* [Directions] Copy out lines with the word "only" from the material that follows.

* [Given entries]
(** * Financial news sentiment: aggregation pipeline and rule-based scorer

    A shallow embedding of the backend of the financial-news-sentiment
    service ([backend/app/sentiment.py], [news_api.py], [excel_news.py],
    [news_scraper.py], [api.py]) together with the properties of its
    specification.

    Conventions of the embedding.
    - Python [str] is [string]; a character is a code point below 256.
    - Python [int] is [Z]; Python [float] is idealised as an exact
      rational [Q] (no rounding), with [VNaN] for the one non-number that
      the sources can deliver (an empty spreadsheet cell).
    - A Python [dict] with string keys is an association list in insertion
      order; a Python [set] of strings is a [gset string].
    - A call that can raise returns an [outcome]; code that also mutates
      objects or consumes the clock, the random generator or the network
      runs in the monad [M], which keeps the state reached when an
      exception is raised, as Python does.
    - Everything the process reads from outside (HTTP responses, the
      spreadsheet, environment variables, clock and random draws) is a
      field of [Env]; so is what the library calls do that the sources
      rely on ([pd.to_datetime] on a column, [json.dump] into a file). *)

From Stdlib Require Import ZArith QArith Qminmax Lqa Lia Ascii String.
From stdpp Require Import base gmap sets list strings.

Open Scope string_scope.
Open Scope list_scope.
Open Scope Z_scope.

(** ** Python values, strings and exceptions *)

Module Py.

#[warnings="-register-all"]
Inductive pyval :=
| VNone
| VBool (b : bool)
| VInt (z : Z)
| VFloat (q : Q)
| VNaN
| VStr (s : string)
| VList (l : list pyval)
| VDict (d : list (string * pyval)).

Abbreviation dict := (list (string * pyval)).

(** Exceptions carry their class and the message [str(e)]. *)
Inductive exn_class :=
| AttributeError | TypeError | ValueError | KeyError | OSError | OverflowError
| RequestException | JSONDecodeError.

Record exn := Exn { exn_cls : exn_class; exn_msg : string }.

Inductive outcome (A : Type) :=
| Ret (a : A)
| Raise (e : exn).
Arguments Ret {A} a.
Arguments Raise {A} e.

Definition is_ret {A} (o : outcome A) : bool :=
  match o with Ret _ => true | Raise _ => false end.

(** [bool(v)] *)
Definition truthy (v : pyval) : bool :=
  match v with
  | VNone => false
  | VBool b => b
  | VInt z => negb (z =? 0)
  | VFloat q => negb (Qeq_bool q 0)
  | VNaN => true
  | VStr s => negb (String.eqb s "")
  | VList l => match l with [] => false | _ => true end
  | VDict d => match d with [] => false | _ => true end
  end.

(** [d.get(k, default)] and [d[k]] *)
Fixpoint dict_get (d : dict) (k : string) (default : pyval) : pyval :=
  match d with
  | [] => default
  | (k', v) :: d' => if String.eqb k' k then v else dict_get d' k default
  end.

Fixpoint dict_lookup (d : dict) (k : string) : option pyval :=
  match d with
  | [] => None
  | (k', v) :: d' => if String.eqb k' k then Some v else dict_lookup d' k
  end.

Definition dict_item (d : dict) (k : string) : outcome pyval :=
  match dict_lookup d k with
  | Some v => Ret v
  | None => Raise (Exn KeyError k)
  end.

Definition dict_keys (d : dict) : list string := map fst d.

(** [d[k] = v]: overwrite in place, or append a new key. *)
Fixpoint dict_set (d : dict) (k : string) (v : pyval) : dict :=
  match d with
  | [] => [(k, v)]
  | (k', v') :: d' =>
      if String.eqb k' k then (k', v) :: d' else (k', v') :: dict_set d' k v
  end.

(** [d.update(u)] *)
Definition dict_update (d u : dict) : dict :=
  fold_left (fun acc kv => dict_set acc (fst kv) (snd kv)) u d.

(** [v == s] for a string literal [s] *)
Definition eq_str (v : pyval) (s : string) : bool :=
  match v with VStr s' => String.eqb s' s | _ => false end.

(** [v.get(k, default)]: only a dict has the method. *)
Definition py_get (v : pyval) (k : string) (default : pyval) : outcome pyval :=
  match v with
  | VDict d => Ret (dict_get d k default)
  | _ => Raise (Exn AttributeError "object has no attribute 'get'")
  end.

(** [for x in v], also the elements that [list.extend(v)] appends. *)
Definition iterate (v : pyval) : outcome (list pyval) :=
  match v with
  | VList l => Ret l
  | VStr s => Ret (map (fun c => VStr (String c "")) (list_ascii_of_string s))
  | VDict d => Ret (map (fun kv => VStr (fst kv)) d)
  | _ => Raise (Exn TypeError "object is not iterable")
  end.

(** [v <= n] for an integer [n] *)
Definition le_int (v : pyval) (n : Z) : outcome bool :=
  match v with
  | VInt z => Ret (z <=? n)
  | VBool b => Ret ((if b then 1 else 0) <=? n)
  | VFloat q => Ret (Qle_bool q (inject_Z n))
  | VNaN => Ret false
  | _ => Raise (Exn TypeError "'<=' not supported between these types")
  end.

(** *** Strings *)

Definition code (c : ascii) : N := N_of_ascii c.

(** [str.isspace] on one character (code points below 256). *)
Definition isspace (c : ascii) : bool :=
  let n := code c in
  ((9 <=? n) && (n <=? 13) || (28 <=? n) && (n <=? 32)
   || (n =? 133) || (n =? 160))%N.

Definition lower_char (c : ascii) : ascii :=
  let n := code c in
  if ((65 <=? n) && (n <=? 90)
      || (192 <=? n) && (n <=? 222) && negb (n =? 215))%N
  then ascii_of_N (n + 32) else c.

(** [s.lower()] *)
Fixpoint lower (s : string) : string :=
  match s with
  | EmptyString => EmptyString
  | String c r => String (lower_char c) (lower r)
  end.

Fixpoint lstrip (s : string) : string :=
  match s with
  | EmptyString => EmptyString
  | String c r => if isspace c then lstrip r else s
  end.

Definition rstrip (s : string) : string :=
  String.rev (lstrip (String.rev s)).

(** [s.strip()] *)
Definition strip (s : string) : string := rstrip (lstrip s).

(** [needle in hay] for two strings. *)
Fixpoint contains (needle hay : string) : bool :=
  String.prefix needle hay
  || match hay with
     | EmptyString => false
     | String _ hay' => contains needle hay'
     end.

Definition len (s : string) : Z := Z.of_nat (String.length s).

(** [s[:n]], with Python's reading of a negative bound. *)
Definition slice_to (s : string) (n : Z) : string :=
  let stop := if n <? 0 then Z.max 0 (len s + n) else n in
  String.substring 0 (Z.to_nat stop) s.

(** [l[:n]] on lists. *)
Definition list_slice_to {A} (l : list A) (n : Z) : list A :=
  let stop := if n <? 0 then Z.max 0 (Z.of_nat (length l) + n) else n in
  take (Z.to_nat stop) l.

(** *** The monad of effectful code

    [M S A] is a computation over a mutable state [S] that returns an [A]
    or raises; the state reached at the raise is kept. *)

Definition M (S A : Type) : Type := S -> outcome A * S.

Definition ret {S A} (a : A) : M S A := fun s => (Ret a, s).

Definition raise {S A} (e : exn) : M S A := fun s => (Raise e, s).

Definition bind {S A B} (m : M S A) (k : A -> M S B) : M S B :=
  fun s =>
    match m s with
    | (Ret a, s') => k a s'
    | (Raise e, s') => (Raise e, s')
    end.

(** [try: body  except Exception as e: handler e] *)
Definition try_except {S A} (body : M S A) (handler : exn -> M S A) : M S A :=
  fun s =>
    match body s with
    | (Ret a, s') => (Ret a, s')
    | (Raise e, s') => handler e s'
    end.

Definition lift {S A} (o : outcome A) : M S A := fun s => (o, s).

Definition get {S} : M S S := fun s => (Ret s, s).

Definition modify {S} (f : S -> S) : M S unit := fun s => (Ret tt, f s).

(** Pure exception-only code: the same combinators on [outcome]. *)
Definition obind {A B} (o : outcome A) (k : A -> outcome B) : outcome B :=
  match o with
  | Ret a => k a
  | Raise e => Raise e
  end.

End Py.

Import Py.

Declare Scope py_scope.
Delimit Scope py_scope with py.
Notation "x <- m ;; k" := (bind m (fun x => k))
  (at level 100, m at next level, right associativity) : py_scope.
Notation "m ;;; k" := (bind m (fun _ => k))
  (at level 100, right associativity) : py_scope.
Notation "x <~ o ;; k" := (obind o (fun x => k))
  (at level 100, o at next level, right associativity) : py_scope.
Open Scope py_scope.

(** ** The outside world *)

(** An HTTP response: [response.status_code], [response.text] and the
    result of [response.json()]. *)
Record response := Response {
  status_code : Z;
  text : string;
  json : outcome pyval
}.

(** The metrics file of the registry: absent, holding the JSON value
    that [json.load] reads from it, or holding text that is not JSON. *)
Inductive file_content :=
| Missing
| Json (v : pyval)
| Corrupt.

(** A sheet as [pd.read_excel] gives it: the names of its columns and,
    row by row, the cells that are filled in. Every row has every
    column: a cell that is not filled in reads NaN. *)
Record DataFrame := {
  columns : list string;
  cells : list dict
}.

(** What [pd.to_datetime] makes of a column: whether the dates carry a
    time zone, and for every position the time in microseconds since the
    epoch, [None] standing for NaT. *)
Record DatetimeSeries := {
  tz_aware : bool;
  date_at : nat -> option Z
}.

Record Env := {
  (** process environment, read when the model object is built *)
  env_model_version : string;
  env_batch_size : outcome Z;
  env_max_length : outcome Z;
  env_makedirs : outcome unit;
  (** [None]: no MODEL_PATH or no such file; otherwise what
      [json.load] gives for it *)
  env_config_file : option (outcome pyval);
  (** whether the metrics file can be opened, for reading as for
      writing (a file that can be read and not written is not told
      apart: either way the save fails before the file is touched) *)
  env_registry_writable : bool;
  (** [json.dump] into the metrics file, once [open(metrics_file, 'w')]
      has emptied it: [None] when it succeeds, [Some partial] when it
      raises and leaves [partial] in the file *)
  env_registry_dump : option file_content;
  (** [time.time()] at its n-th call, [random.random()] at its n-th call *)
  time_at : nat -> Q;
  random_at : nat -> Q;
  (** [datetime.now()] in microseconds since the epoch (one reading per
      run), and the two formatters applied to it *)
  now : Z;
  strftime : Z -> string;
  isoformat : Z -> string;
  (** NewsAPI: the probe request and the request for each page *)
  probe_response : outcome response;
  page_response : Z -> outcome response;
  (** [datetime.strptime(v, "%Y-%m-%dT%H:%M:%SZ").strftime("%Y-%m-%d %H:%M:%S")] *)
  reformat_date : pyval -> outcome string;
  (** the spreadsheet: [None] when the file is missing, else what
      [pd.read_excel] gives *)
  excel_file : option (outcome DataFrame);
  (** [pd.to_datetime] of a column: it fails as a whole, or converts
      every position *)
  to_datetime : list pyval -> outcome DatetimeSeries
}.

(** Calls that leave the process, in the order they are made. *)
Inductive call :=
| ProbeApi
| GetPage (page : Z)
| ReadExcel (ticker : string) (days : Z)
| DemoNews (ticker : string) (days : Z).

(** Mutable state outside the model object. *)
Record Sys := {
  ticks : nat;
  draws : nat;
  registry : file_content;
  calls : list call
}.

Definition tick (s : Sys) : Sys :=
  {| ticks := S (ticks s); draws := draws s;
     registry := registry s; calls := calls s |}.

Definition draw (s : Sys) : Sys :=
  {| ticks := ticks s; draws := S (draws s);
     registry := registry s; calls := calls s |}.

Definition time_time (env : Env) : M Sys Q :=
  fun s => (Ret (time_at env (ticks s)), tick s).

Definition random_random (env : Env) : M Sys Q :=
  fun s => (Ret (random_at env (draws s)), draw s).

Definition registry_write (content : file_content) : M Sys unit :=
  modify (fun s => {| ticks := ticks s; draws := draws s;
                      registry := content; calls := calls s |}).

Definition add_calls (cs : list call) (s : Sys) : Sys :=
  {| ticks := ticks s; draws := draws s;
     registry := registry s; calls := calls s ++ cs |}.

Definition record_call (c : call) : M Sys unit := modify (add_calls [c]).

(** ** sentiment.py *)

Module Sentiment.

Record SentimentModel := {
  model_version : string;
  batch_size : Z;
  max_length : Z;
  config : pyval;
  request_count : Z;
  error_count : Z;
  latency_ms_sum : Q;
  last_metrics_save : Q
}.

Definition set_request_count (self : SentimentModel) (n : Z) :=
  {| model_version := model_version self; batch_size := batch_size self;
     max_length := max_length self; config := config self;
     request_count := n; error_count := error_count self;
     latency_ms_sum := latency_ms_sum self;
     last_metrics_save := last_metrics_save self |}.

Definition set_error_count (self : SentimentModel) (n : Z) :=
  {| model_version := model_version self; batch_size := batch_size self;
     max_length := max_length self; config := config self;
     request_count := request_count self; error_count := n;
     latency_ms_sum := latency_ms_sum self;
     last_metrics_save := last_metrics_save self |}.

Definition set_latency_ms_sum (self : SentimentModel) (q : Q) :=
  {| model_version := model_version self; batch_size := batch_size self;
     max_length := max_length self; config := config self;
     request_count := request_count self; error_count := error_count self;
     latency_ms_sum := q;
     last_metrics_save := last_metrics_save self |}.

Definition set_last_metrics_save (self : SentimentModel) (q : Q) :=
  {| model_version := model_version self; batch_size := batch_size self;
     max_length := max_length self; config := config self;
     request_count := request_count self; error_count := error_count self;
     latency_ms_sum := latency_ms_sum self;
     last_metrics_save := q |}.

(** A method runs on the object and the rest of the state. *)
Abbreviation Self := (SentimentModel * Sys)%type.

Definition get_self : M Self SentimentModel := fun s => (Ret (fst s), s).

Definition modify_self (f : SentimentModel -> SentimentModel) : M Self unit :=
  modify (fun s => (f (fst s), snd s)).

Definition on_sys {A} (m : M Sys A) : M Self A :=
  fun s => let (o, sys') := m (snd s) in (o, (fst s, sys')).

* [Problem solution]
(** [v.get(k, default)]: only a dict has the method. *)
(** Pure exception-only code: the same combinators on [outcome]. *)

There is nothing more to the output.